[Stored items]
#####

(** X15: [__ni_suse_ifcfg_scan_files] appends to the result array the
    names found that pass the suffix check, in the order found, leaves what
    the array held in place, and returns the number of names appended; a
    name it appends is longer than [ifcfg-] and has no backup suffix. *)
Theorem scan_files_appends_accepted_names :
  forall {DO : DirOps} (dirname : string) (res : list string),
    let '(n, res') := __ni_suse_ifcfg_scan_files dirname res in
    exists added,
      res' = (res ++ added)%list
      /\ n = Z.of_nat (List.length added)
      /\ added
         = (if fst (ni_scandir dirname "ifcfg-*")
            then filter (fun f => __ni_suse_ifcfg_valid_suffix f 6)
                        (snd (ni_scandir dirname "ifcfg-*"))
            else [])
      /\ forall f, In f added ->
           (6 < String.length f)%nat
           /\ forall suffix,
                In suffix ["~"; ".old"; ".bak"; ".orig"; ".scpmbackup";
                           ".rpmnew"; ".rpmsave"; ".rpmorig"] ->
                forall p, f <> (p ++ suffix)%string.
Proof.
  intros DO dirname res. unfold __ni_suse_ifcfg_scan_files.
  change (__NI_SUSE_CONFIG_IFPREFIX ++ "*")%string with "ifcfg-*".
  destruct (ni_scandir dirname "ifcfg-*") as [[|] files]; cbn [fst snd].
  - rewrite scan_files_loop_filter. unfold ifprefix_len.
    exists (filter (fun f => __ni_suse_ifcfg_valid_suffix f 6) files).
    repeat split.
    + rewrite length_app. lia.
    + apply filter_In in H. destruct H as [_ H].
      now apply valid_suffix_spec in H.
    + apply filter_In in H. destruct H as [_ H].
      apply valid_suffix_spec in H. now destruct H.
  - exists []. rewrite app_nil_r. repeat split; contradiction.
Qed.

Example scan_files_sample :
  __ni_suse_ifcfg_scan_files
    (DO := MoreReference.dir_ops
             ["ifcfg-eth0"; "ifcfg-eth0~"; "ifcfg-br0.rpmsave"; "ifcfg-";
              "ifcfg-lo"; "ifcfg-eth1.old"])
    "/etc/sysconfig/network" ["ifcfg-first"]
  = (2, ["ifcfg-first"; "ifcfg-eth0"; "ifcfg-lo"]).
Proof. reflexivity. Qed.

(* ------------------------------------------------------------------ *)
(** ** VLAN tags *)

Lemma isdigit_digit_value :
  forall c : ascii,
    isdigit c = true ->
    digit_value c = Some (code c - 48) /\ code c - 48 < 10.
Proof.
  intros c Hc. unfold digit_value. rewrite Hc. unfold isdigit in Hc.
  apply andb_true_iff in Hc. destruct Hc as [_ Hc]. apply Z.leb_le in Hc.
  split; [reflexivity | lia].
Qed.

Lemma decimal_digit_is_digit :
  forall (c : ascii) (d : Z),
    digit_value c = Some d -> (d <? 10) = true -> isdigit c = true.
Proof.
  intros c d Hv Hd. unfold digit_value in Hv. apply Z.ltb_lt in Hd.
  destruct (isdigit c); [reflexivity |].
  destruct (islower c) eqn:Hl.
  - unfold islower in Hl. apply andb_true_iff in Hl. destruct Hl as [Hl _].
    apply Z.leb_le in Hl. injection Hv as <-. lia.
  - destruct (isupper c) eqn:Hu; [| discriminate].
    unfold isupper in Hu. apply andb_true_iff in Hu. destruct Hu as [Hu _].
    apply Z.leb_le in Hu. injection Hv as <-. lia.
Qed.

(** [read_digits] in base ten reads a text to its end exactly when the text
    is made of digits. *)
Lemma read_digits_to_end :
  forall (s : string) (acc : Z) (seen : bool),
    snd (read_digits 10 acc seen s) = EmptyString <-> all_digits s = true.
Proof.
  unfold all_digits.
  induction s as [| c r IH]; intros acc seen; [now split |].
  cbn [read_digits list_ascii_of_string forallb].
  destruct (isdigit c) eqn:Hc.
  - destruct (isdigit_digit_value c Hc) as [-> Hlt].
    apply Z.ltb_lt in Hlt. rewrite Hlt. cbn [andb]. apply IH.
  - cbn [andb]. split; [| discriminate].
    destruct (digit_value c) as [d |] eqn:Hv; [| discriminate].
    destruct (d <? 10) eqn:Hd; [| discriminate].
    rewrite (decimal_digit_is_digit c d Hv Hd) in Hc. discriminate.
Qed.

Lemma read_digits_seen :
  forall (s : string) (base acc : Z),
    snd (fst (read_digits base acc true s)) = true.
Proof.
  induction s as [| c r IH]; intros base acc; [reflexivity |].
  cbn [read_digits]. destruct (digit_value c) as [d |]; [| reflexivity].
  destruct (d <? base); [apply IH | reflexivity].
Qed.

#####

What to produce »
Quote the records from their first line to the line with "- rewrite scan_files_loop_filter.", inclusive, without adding or dropping anything.

Written solution »
(** X15: [__ni_suse_ifcfg_scan_files] appends to the result array the
    names found that pass the suffix check, in the order found, leaves what
    the array held in place, and returns the number of names appended; a
    name it appends is longer than [ifcfg-] and has no backup suffix. *)
Theorem scan_files_appends_accepted_names :
  forall {DO : DirOps} (dirname : string) (res : list string),
    let '(n, res') := __ni_suse_ifcfg_scan_files dirname res in
    exists added,
      res' = (res ++ added)%list
      /\ n = Z.of_nat (List.length added)
      /\ added
         = (if fst (ni_scandir dirname "ifcfg-*")
            then filter (fun f => __ni_suse_ifcfg_valid_suffix f 6)
                        (snd (ni_scandir dirname "ifcfg-*"))
            else [])
      /\ forall f, In f added ->
           (6 < String.length f)%nat
           /\ forall suffix,
                In suffix ["~"; ".old"; ".bak"; ".orig"; ".scpmbackup";
                           ".rpmnew"; ".rpmsave"; ".rpmorig"] ->
                forall p, f <> (p ++ suffix)%string.
Proof.
  intros DO dirname res. unfold __ni_suse_ifcfg_scan_files.
  change (__NI_SUSE_CONFIG_IFPREFIX ++ "*")%string with "ifcfg-*".
  destruct (ni_scandir dirname "ifcfg-*") as [[|] files]; cbn [fst snd].
  - rewrite scan_files_loop_filter. unfold ifprefix_len.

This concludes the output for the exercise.